Hello, below is an attemt at documenting the GDB branch and version 
policies.  Comments wanted.  If you think the rationale for something is 
unclear, please point it out.

enjoy,
Andrew

@section Version and branch names

@subsection Versions

@value{GDBN}'s version is determined by the file @file{gdb/version.in}.
@value{GDBN} never uses letters in its version identifier, letters being
reserved for vendor customised @value{GDBN} releases.  Conversely, a
vendor customised @value{GDBN} release is expected to modify the version
identifier so that it includes letters (and digits).

@value{GDBN}'s mainline uses only dates to differentiate between
versions.  The CVS repository uses @file{YYYY-MM-DD-cvs} while
corresponding snapshots use @file{YYYYMMDD}.

To avoid confusion between the main-line, @value{GDBN}'s release branches
use a more complex version naming scheme.  The schema assumes that a
series of releases, starting with a major.minor and possibly followed by a
number of major.minor.minor releases are all to be drawn from a single
branch.

When a release branch is first cut, the version identifier is updated to
include a prefix constructed from the previous release serieuses
major.minor (@file{m.n}) identification with a @file{.90} suffix
appended.  Consequently, CVS versions are identified with
@file{m.n.90-YYYY-MM-DD-cvs} and snapshots are identified with
@file{m.n.90_YYYYMMDD}.  As draft releases are drawn from the branch,
the minor minor number (@file{.90}) is incremented.

Once an official release (@file{M.N}) has been made, the version
identifier is updated to contain @file{M.N.0.90} (dot zero, dot ninety)
as the prefix.  Consequently, @file{M.N.0.90-YYYY-MM-DD-cvs} identifies
CVS versions while @file{M.N.0.90_YYYYMMDD} identifies a snapshot.
Succeeding releases increment the minor minor number (@file{.0} or dot
zero).  Succeeding draft release candidates increment the minor minor
minor number (@file{.90}).

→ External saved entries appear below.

Definition data_at (bs : Z) (evs : list event) (i : nat) (d : list Z) : Z :=
  if zlen d <=? MIDI_INLINE_MAX then ev_inline (event_at (Z.of_nat i)) else bs - 1 - used (take (S i) evs).

Record stored (m : list Z) (bs : Z) (evs : list event) (i : nat) (t : Z) (d : list Z) : Prop := {
  st_time : ev_time m (event_at (Z.of_nat i)) = t;
  st_size : ev_size m (event_at (Z.of_nat i)) = zlen d;
  st_offset : MIDI_INLINE_MAX < zlen d -> get_le m (event_at (Z.of_nat i) + 4) 4 = data_at bs evs i d;
  st_data : load_n m (data_at bs evs i d) (zlen d) = d
}.

Record midi_rep (m : list Z) (bs nf lost : Z) (evs : list event) : Prop := {
  mr_size : zlen m = bs;
  mr_bs_bound : info_size <= bs < 2 ^ 31;
  mr_nf_bound : 0 <= nf <= 2 ^ 16;
  mr_lost_bound : 0 <= lost < 2 ^ 32;
  mr_nframes : nframes m = nf;
  mr_buffer_size : buffer_size m = bs;
  mr_count : event_count m = zlen evs;
  mr_loc : last_write_loc m = used evs;
  mr_lost : events_lost m = lost;
  mr_room : room bs evs;
  mr_legal : forall i t d, evs !! i = Some (t, d) -> 0 <= t < nf /\ 0 < zlen d < 2 ^ 16;
  mr_events : forall i t d, evs !! i = Some (t, d) -> stored m bs evs i t d
}.

(** When an event is taken. *)
Definition last_time (evs : list event) : Z := from_option fst 0 (last evs).
Definition accepts (bs nf : Z) (evs : list event) (t n : Z) : bool :=
  (t <? nf) && (last_time evs <=? t) && (0 <? n) &&
  (info_size + used evs + 8 * (zlen evs + 1) + (if n <=? MIDI_INLINE_MAX then 0 else n) <=? bs).

Lemma event_at_eq i : event_at i = 20 + 8 * i.
Proof. unfold event_at, info_size, jack_midi_internal_event_size. lia. Qed.

Lemma big_size_nonneg d : 0 <= big_size d.
Proof. unfold big_size. destruct (_ <=? _); lia. Qed.

Lemma used_nonneg evs : 0 <= used evs.
Proof. induction evs as [|[t d] evs IH]; cbn; [lia|]. pose proof (big_size_nonneg d). lia. Qed.

Lemma used_app l k : used (l ++ k) = used l + used k.
Proof. induction l as [|[t d] l IH]; cbn; [done|lia]. Qed.

Lemma room_alt bs evs :
  room bs evs <-> info_size + 8 * zlen evs + used evs <= bs /\
                  (used evs = 0 \/ info_size + 8 * zlen evs + used evs <= bs - 1).
Proof. unfold room. pose proof (used_nonneg evs). destruct (decide _); lia. Qed.

Lemma room_snoc bs evs t d :
  room bs (evs ++ [(t, d)]) <->
  info_size + 8 * (zlen evs + 1) + used evs + big_size d <= bs /\
  (used evs + big_size d = 0 \/ info_size + 8 * (zlen evs + 1) + used evs + big_size d <= bs - 1).
Proof. rewrite room_alt, used_app, length_app. cbn. lia. Qed.

(** The data of event [i] lie between those of the events behind it and
    those of the events before it. *)
Lemma used_take evs i t d :
  evs !! i = Some (t, d) -> big_size d <= used (take (S i) evs) <= used evs.
Proof.
  intros Hi. rewrite (take_S_r _ _ _ Hi), used_app. cbn.
  pose proof (used_nonneg (take i evs)). split; [lia|].
  rewrite <- (take_drop (S i) evs) at 2. rewrite used_app, (take_S_r _ _ _ Hi), used_app. cbn.
  pose proof (used_nonneg (drop (S i) evs)). lia.
Qed.

(** A table entry and the data of an event lie in the parts of the block that
    are theirs. *)
Lemma event_place bs evs i t d :
  room bs evs -> evs !! i = Some (t, d) ->
  info_size <= event_at (Z.of_nat i) /\ event_at (Z.of_nat i) + 8 <= info_size + 8 * zlen evs /\
  (zlen d <= MIDI_INLINE_MAX /\ data_at bs evs i d = event_at (Z.of_nat i) + 4 \/
   MIDI_INLINE_MAX < zlen d /\ bs - 1 - used evs <= data_at bs evs i d /\
     data_at bs evs i d + zlen d <= bs - 1 /\ info_size + 8 * zlen evs <= data_at bs evs i d).
Proof.
  intros R Hi. pose proof (lookup_lt_Some _ _ _ Hi). destruct (used_take evs i t d Hi) as [U1 U2].
  unfold event_at, data_at, ev_inline, event_at, jack_midi_internal_event_size, room in *.
  unfold big_size in U1. change MIDI_INLINE_MAX with 4 in *. change info_size with 20 in *.
  destruct (Z.leb_spec (zlen d) 4); (split; [lia|]); (split; [lia|]); [left; lia|right].
  destruct (decide _); lia.
Qed.

Lemma data_at_app bs evs k i t d :
  evs !! i = Some (t, d) -> data_at bs (evs ++ k) i d = data_at bs evs i d.
Proof.
  intros Hi. unfold data_at. destruct (_ <=? _); [done|]. pose proof (lookup_lt_Some _ _ _ Hi).
  by rewrite take_app_le by lia.
Qed.

(** [m'] differs from [m] only in the header, behind the table, and below the
    data: the events stay. *)
Lemma stored_frame m m' bs evs k i t d :
  midi_rep m bs (nframes m) (events_lost m) evs -> evs !! i = Some (t, d) ->
  (forall off n, info_size <= off -> 0 <= n ->
     off + n <= info_size + 8 * zlen evs \/ bs - 1 - used evs <= off /\ off + n <= bs - 1 ->
     load_n m' off n = load_n m off n) ->
  stored m' bs (evs ++ k) i t d.
Proof.
  intros M Hi F. destruct (mr_events _ _ _ _ _ M i t d Hi) as [S1 S2 S3 S4].
  destruct (event_place bs evs i t d (mr_room _ _ _ _ _ M) Hi) as (P1 & P2 & P3).
  pose proof (mr_room _ _ _ _ _ M) as R. unfold room in R. pose proof (used_nonneg evs).
  change info_size with 20 in *. change MIDI_INLINE_MAX with 4 in *.
  assert (8 * zlen evs + 20 <= bs) by (destruct (decide _); lia).
  assert (G : forall off n, 20 <= off -> off + Z.of_nat n <= 20 + 8 * zlen evs -> get_le m' off n = get_le m off n).
  { intros off n H1 H2. apply get_le_load, F; lia. }
  constructor; rewrite ?(data_at_app bs evs k i t d Hi); unfold ev_time, ev_size.
  - rewrite G by (cbn; lia). exact S1.
  - rewrite G by (cbn; lia). exact S2.
  - intros Hb. rewrite G by (cbn; lia). by apply S3.
  - rewrite F; [done|lia..].
Qed.
(** The array the scan leaves when it does not return. *)
Lemma scanned_ok me name l l' :
  name <> "" -> servers_ok l -> scan_servers me name l = (None, l') ->
  servers_ok l' /\ others_same name l l' /\ Forall (fun s => sv_name s <> name) l' /\
  (list_find (fun s => sv_pid s = 0) l' = None -> l' = l).
Proof.
  intros Hn Hok E. destruct (scan_servers_spec me name l Hn Hok) as [[F E']|(j & s & Ej & Hs & Hp & E')]; rewrite E' in E.
  - injection E as <-. split_and!; [done|done|done|done].
  - assert (El : l' = <[j := empty_server]> l)
      by (destruct (sv_pid s =? me); [done|]; destruct (sw_kill w (sv_pid s)); congruence).
    assert (Lj : (j < length l)%nat) by (by eapply lookup_lt_Some). subst l'. split_and!.
    + apply insert_servers_ok; [done|done|by left].
    + apply (insert_others name l j s); [done|by left|by right].
    + apply Forall_lookup. intros n t En Et. rewrite list_lookup_insert in En. destruct (decide _) as [[-> _]|Hd].
      * injection En as <-. by apply Hn.
      * apply Hd. split; [|done]. apply (so_unique l Hok j n s t Ej En); congruence.
    + intros Hf%list_find_None. rewrite Forall_lookup in Hf. exfalso.
      by apply (Hf j empty_server); [apply list_lookup_insert_eq|].
Qed.

(** Another process that lives has the name; this process has it; no place is
    left, also after clearing the place of a dead server of this name. *)
Definition name_taken (name : string) (me : Z) (l : list jack_shm_server_t) : Prop :=
  exists s, s ∈ l /\ sv_name s = name /\ sv_pid s <> me /\ sw_kill w (sv_pid s) = Alive.

Definition places_taken (name : string) (l : list jack_shm_server_t) : Prop :=
  Forall (fun s => sv_pid s <> 0 /\ sv_name s <> name) l.

(** What the registration in the array [l] returns, and what it leaves. *)
Record registration (name : string) (me : Z) (l l' : list jack_shm_server_t) (ret : Z) : Prop := {
  rn_ok : servers_ok l';
  rn_others : others_same name l l';
  rn_taken : name_taken name me l -> ret = EEXIST /\ l' = l;
  rn_full : places_taken name l -> ret = ENOSPC /\ l' = l;
  rn_done : ~ name_taken name me l -> ~ places_taken name l -> ret = 0 /\ mk_server me name ∈ l'
}.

Since @value{GDBN} no longer makes minor
minor minor releases (e@.g@. @file{5.1.0.1}), there is no potential
version number conflict.

The following a example illustrates this sequence using @file{5.1} as
the previous (@file{m.n}) release series and @file{5.2} @file{M.N} as
the current release series.

@example
5.1.90-YYYY-MM-DD-cvs
5.1.91 (draft release candidate)
5.1.91-YYYY-MM-DD-cvs
5.1.92 (draft release candidate)
5.1.92-YYYY-MM-DD-cvs
5.1.93 (a lie, really 5.2)
5.2 (release)
5.2.0.90-YYYY-MM-DD-cvs
5.2.1 (release)
5.2.1.90-YYYY-MM-DD-cvs
@end example

@itemize @bullet
@item
Minor minor minor draft release candidates such as @file{5.2.0.91) were
intentionally omitted from the example, such release candidates will
most likely never be made.
@item
@file{5.1.93} is described as @emph{a lie} since the bziped tar ball
@file{gdb-5.1.93.tar.bz2} is just the @file{gdb-5.2.tar} file renamed an
compressed.
@end itemize

@subsection Branches

Releases 5.0 and 5.2 used branch tags of the form:

@example
gdb_N_M-YYYY-MM-DD-branchpoint
gdb_N_M-YYYY-MM-DD-branch
gdb_M_N-YYYY-MM-DD-release
@end example

Release 5.2 is trying out:

@example
gdb_N_M-YYYY-MM-DD-branchpoint
gdb_N_M-branch
gdb_M_N-YYYY-MM-DD-release
@end example

@emph{Pragmatics: The branchpoint and release tags need to identify when
a branch and release are made.  The branch tag, denoting the head of the
branch, does not have this criteria.}


             reply	other threads:[~2002-03-07  2:11 UTC|newest]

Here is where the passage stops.